Data for this task Start Marker

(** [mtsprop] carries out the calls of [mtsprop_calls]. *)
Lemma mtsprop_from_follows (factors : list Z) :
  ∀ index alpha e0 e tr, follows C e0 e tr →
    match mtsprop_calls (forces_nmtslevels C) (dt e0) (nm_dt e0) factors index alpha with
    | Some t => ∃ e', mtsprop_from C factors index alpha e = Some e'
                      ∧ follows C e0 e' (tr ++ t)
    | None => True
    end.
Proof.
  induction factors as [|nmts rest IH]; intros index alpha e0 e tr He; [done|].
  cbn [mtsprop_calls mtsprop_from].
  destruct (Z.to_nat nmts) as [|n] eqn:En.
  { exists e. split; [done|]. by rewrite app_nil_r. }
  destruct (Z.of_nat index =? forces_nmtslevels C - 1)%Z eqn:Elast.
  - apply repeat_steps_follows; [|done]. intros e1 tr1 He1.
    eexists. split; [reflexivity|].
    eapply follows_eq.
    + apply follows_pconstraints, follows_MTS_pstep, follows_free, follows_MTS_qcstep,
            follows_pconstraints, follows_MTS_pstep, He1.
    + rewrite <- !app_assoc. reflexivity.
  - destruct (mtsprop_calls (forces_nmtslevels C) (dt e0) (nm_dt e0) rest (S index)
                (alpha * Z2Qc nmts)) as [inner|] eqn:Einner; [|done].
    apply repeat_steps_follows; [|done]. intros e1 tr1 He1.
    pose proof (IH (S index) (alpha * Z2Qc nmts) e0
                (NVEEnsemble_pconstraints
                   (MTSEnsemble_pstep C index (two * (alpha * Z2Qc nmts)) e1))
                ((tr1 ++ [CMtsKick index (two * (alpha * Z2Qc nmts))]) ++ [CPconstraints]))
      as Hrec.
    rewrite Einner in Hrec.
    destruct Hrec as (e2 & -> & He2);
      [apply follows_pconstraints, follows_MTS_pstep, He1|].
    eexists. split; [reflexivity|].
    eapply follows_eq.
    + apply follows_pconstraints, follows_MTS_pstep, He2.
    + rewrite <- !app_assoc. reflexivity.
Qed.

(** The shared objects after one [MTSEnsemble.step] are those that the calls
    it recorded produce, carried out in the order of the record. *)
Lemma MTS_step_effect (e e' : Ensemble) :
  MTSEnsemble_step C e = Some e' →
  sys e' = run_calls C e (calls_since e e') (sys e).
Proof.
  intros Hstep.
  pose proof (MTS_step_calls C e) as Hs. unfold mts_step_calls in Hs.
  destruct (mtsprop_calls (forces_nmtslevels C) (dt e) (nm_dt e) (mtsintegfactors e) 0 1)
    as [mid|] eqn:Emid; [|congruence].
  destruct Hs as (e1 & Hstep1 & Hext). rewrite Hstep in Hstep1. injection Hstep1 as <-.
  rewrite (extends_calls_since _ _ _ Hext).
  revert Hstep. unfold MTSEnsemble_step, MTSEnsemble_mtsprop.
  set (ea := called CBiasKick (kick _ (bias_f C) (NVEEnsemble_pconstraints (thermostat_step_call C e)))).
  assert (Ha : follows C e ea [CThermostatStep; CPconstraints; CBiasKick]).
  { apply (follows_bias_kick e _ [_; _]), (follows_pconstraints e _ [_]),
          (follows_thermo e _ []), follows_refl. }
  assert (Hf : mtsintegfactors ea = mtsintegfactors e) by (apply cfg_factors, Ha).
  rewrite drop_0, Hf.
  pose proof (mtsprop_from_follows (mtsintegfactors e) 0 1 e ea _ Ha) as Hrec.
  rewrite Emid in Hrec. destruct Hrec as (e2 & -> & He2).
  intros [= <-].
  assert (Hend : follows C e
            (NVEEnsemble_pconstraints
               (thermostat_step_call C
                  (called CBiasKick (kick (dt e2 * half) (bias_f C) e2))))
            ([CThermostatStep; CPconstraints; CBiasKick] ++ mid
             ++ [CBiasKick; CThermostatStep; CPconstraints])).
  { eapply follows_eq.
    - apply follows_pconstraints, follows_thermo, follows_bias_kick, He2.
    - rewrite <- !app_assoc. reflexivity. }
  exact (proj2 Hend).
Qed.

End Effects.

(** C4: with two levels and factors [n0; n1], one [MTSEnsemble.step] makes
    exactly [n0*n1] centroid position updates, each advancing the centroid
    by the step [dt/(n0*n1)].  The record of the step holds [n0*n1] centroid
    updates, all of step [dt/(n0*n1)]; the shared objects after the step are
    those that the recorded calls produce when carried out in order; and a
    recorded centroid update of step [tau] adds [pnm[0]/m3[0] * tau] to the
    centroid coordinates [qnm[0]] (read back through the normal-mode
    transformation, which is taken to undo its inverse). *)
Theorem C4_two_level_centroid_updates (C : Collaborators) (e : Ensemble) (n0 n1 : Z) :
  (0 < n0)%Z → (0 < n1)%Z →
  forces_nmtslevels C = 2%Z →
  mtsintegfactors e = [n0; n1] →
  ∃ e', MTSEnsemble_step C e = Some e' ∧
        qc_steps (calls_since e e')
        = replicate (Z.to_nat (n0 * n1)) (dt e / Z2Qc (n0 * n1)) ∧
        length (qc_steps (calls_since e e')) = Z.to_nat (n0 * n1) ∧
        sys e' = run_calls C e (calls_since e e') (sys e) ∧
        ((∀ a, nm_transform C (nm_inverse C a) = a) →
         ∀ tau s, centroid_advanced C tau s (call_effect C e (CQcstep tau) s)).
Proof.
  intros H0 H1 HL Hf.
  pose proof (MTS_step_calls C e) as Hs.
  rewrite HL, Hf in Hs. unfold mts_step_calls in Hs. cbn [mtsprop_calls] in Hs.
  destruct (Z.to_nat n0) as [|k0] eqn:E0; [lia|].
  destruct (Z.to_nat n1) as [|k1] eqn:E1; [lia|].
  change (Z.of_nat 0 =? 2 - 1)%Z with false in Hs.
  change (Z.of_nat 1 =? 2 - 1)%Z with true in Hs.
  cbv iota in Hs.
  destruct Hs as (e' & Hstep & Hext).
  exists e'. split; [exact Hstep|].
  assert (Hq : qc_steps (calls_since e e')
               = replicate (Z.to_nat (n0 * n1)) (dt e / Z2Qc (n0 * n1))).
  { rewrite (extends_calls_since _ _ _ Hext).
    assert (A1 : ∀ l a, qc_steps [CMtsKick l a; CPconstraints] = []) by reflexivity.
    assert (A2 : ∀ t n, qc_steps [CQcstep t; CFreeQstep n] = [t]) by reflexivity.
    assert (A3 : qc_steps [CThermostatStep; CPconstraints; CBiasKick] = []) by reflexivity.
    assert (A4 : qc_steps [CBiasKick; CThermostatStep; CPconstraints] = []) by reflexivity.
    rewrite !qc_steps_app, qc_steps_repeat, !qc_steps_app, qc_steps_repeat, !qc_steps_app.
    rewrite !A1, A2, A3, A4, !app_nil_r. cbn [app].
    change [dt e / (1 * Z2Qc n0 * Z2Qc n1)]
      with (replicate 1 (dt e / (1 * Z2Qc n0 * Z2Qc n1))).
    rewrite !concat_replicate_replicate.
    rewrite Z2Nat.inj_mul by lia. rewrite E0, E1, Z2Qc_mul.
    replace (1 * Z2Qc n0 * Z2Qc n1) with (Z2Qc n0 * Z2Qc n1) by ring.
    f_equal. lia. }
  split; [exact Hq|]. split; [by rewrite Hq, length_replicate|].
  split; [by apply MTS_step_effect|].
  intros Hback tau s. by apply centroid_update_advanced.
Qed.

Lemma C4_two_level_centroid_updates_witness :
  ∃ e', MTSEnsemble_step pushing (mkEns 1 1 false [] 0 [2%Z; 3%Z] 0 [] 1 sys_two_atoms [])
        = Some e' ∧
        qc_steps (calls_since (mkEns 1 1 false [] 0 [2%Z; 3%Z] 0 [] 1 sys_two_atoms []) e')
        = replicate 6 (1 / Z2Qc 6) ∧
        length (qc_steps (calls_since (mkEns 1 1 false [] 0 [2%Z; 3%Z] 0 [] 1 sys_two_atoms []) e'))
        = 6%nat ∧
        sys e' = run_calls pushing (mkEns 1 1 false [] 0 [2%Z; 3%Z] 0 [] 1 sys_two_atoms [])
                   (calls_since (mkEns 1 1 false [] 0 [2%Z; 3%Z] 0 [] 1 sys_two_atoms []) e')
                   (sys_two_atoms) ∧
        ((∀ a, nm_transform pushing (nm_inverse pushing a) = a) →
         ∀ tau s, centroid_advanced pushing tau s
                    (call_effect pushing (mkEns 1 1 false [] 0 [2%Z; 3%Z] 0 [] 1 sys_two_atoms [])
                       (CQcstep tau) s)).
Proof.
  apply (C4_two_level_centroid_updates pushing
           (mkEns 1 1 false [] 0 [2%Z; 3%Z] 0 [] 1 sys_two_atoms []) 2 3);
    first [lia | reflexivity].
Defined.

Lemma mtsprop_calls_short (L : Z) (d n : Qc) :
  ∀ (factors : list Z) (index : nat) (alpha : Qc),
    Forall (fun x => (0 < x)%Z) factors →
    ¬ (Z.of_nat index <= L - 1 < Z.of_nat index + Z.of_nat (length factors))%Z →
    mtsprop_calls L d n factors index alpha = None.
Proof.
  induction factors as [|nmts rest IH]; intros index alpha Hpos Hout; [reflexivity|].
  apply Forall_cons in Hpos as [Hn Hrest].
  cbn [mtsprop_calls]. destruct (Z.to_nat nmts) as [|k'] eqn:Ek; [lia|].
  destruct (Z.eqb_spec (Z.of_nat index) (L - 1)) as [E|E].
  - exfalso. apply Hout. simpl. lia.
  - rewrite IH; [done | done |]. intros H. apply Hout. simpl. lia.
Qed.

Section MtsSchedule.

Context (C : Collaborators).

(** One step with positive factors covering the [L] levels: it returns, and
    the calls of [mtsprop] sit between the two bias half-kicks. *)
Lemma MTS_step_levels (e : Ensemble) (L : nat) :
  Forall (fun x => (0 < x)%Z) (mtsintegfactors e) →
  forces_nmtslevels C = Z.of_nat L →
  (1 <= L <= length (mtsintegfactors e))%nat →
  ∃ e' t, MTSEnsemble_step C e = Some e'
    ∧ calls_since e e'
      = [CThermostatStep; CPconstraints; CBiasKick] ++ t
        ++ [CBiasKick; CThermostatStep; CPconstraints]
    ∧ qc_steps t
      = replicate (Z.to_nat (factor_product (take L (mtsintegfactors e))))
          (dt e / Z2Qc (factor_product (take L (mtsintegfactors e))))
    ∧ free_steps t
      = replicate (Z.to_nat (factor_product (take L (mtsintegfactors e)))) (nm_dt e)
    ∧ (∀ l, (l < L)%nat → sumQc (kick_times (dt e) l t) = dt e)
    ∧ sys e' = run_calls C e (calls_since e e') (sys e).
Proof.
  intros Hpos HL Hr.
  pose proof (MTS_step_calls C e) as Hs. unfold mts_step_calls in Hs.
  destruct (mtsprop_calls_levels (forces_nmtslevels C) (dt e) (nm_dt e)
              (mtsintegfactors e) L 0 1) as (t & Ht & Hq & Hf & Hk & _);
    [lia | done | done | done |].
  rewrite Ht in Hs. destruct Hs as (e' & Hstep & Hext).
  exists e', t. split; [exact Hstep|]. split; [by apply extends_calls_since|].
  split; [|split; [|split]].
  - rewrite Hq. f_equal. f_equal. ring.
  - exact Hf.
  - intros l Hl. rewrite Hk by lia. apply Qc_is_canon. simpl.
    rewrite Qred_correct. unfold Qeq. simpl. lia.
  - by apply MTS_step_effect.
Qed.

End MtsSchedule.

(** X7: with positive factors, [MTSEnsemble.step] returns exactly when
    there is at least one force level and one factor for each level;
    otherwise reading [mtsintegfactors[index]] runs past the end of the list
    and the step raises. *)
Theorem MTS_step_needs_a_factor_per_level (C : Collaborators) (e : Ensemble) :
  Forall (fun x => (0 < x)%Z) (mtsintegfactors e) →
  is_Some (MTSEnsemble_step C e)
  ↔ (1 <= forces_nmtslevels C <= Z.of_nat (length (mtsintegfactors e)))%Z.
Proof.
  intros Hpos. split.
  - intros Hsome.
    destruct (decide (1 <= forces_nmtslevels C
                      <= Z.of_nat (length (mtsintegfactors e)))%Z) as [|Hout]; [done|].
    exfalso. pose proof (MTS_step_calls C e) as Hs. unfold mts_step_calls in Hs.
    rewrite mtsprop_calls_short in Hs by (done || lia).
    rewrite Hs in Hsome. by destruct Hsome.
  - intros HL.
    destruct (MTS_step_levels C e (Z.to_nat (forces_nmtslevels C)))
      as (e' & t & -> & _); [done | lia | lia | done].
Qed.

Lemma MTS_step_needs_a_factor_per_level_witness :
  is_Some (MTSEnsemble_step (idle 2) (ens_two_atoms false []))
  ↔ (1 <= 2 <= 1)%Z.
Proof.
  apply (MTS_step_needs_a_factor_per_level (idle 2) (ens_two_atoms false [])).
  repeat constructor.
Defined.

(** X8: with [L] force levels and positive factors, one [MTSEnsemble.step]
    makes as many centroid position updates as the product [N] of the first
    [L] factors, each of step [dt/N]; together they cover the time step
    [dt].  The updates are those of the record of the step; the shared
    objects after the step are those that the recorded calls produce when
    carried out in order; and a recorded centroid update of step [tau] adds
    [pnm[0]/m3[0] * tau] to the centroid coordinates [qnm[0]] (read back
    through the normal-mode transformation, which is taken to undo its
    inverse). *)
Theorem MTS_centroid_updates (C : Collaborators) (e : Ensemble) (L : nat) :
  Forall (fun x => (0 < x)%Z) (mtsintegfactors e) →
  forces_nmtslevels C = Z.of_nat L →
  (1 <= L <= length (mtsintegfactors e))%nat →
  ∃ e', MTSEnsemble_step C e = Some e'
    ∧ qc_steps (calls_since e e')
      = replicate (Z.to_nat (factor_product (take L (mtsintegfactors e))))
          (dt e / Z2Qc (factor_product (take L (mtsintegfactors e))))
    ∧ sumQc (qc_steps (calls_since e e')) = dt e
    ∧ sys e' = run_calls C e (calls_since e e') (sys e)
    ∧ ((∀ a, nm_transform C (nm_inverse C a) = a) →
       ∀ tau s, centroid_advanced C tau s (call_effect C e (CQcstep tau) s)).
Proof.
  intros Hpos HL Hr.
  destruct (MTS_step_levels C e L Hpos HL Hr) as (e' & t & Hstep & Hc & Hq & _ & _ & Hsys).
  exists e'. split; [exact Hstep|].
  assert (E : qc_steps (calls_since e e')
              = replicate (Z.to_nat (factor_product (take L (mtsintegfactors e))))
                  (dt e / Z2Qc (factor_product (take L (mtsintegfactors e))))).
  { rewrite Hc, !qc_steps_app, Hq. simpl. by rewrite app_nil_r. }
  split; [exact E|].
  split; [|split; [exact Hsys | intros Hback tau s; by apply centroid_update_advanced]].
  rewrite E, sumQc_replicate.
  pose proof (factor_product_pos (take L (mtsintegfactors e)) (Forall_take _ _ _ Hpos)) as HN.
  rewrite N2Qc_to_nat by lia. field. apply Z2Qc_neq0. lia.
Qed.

Data for this task End Marker

> _Task description_
Where the listing above has a line with "intros Hback tau s.", start there, and output every line exactly through the line with "sys e' = run_calls pushing", which is also included.

> _The completed task_
  intros Hback tau s. by apply centroid_update_advanced.
Qed.

Lemma C4_two_level_centroid_updates_witness :
  ∃ e', MTSEnsemble_step pushing (mkEns 1 1 false [] 0 [2%Z; 3%Z] 0 [] 1 sys_two_atoms [])
        = Some e' ∧
        qc_steps (calls_since (mkEns 1 1 false [] 0 [2%Z; 3%Z] 0 [] 1 sys_two_atoms []) e')
        = replicate 6 (1 / Z2Qc 6) ∧
        length (qc_steps (calls_since (mkEns 1 1 false [] 0 [2%Z; 3%Z] 0 [] 1 sys_two_atoms []) e'))
        = 6%nat ∧
        sys e' = run_calls pushing (mkEns 1 1 false [] 0 [2%Z; 3%Z] 0 [] 1 sys_two_atoms [])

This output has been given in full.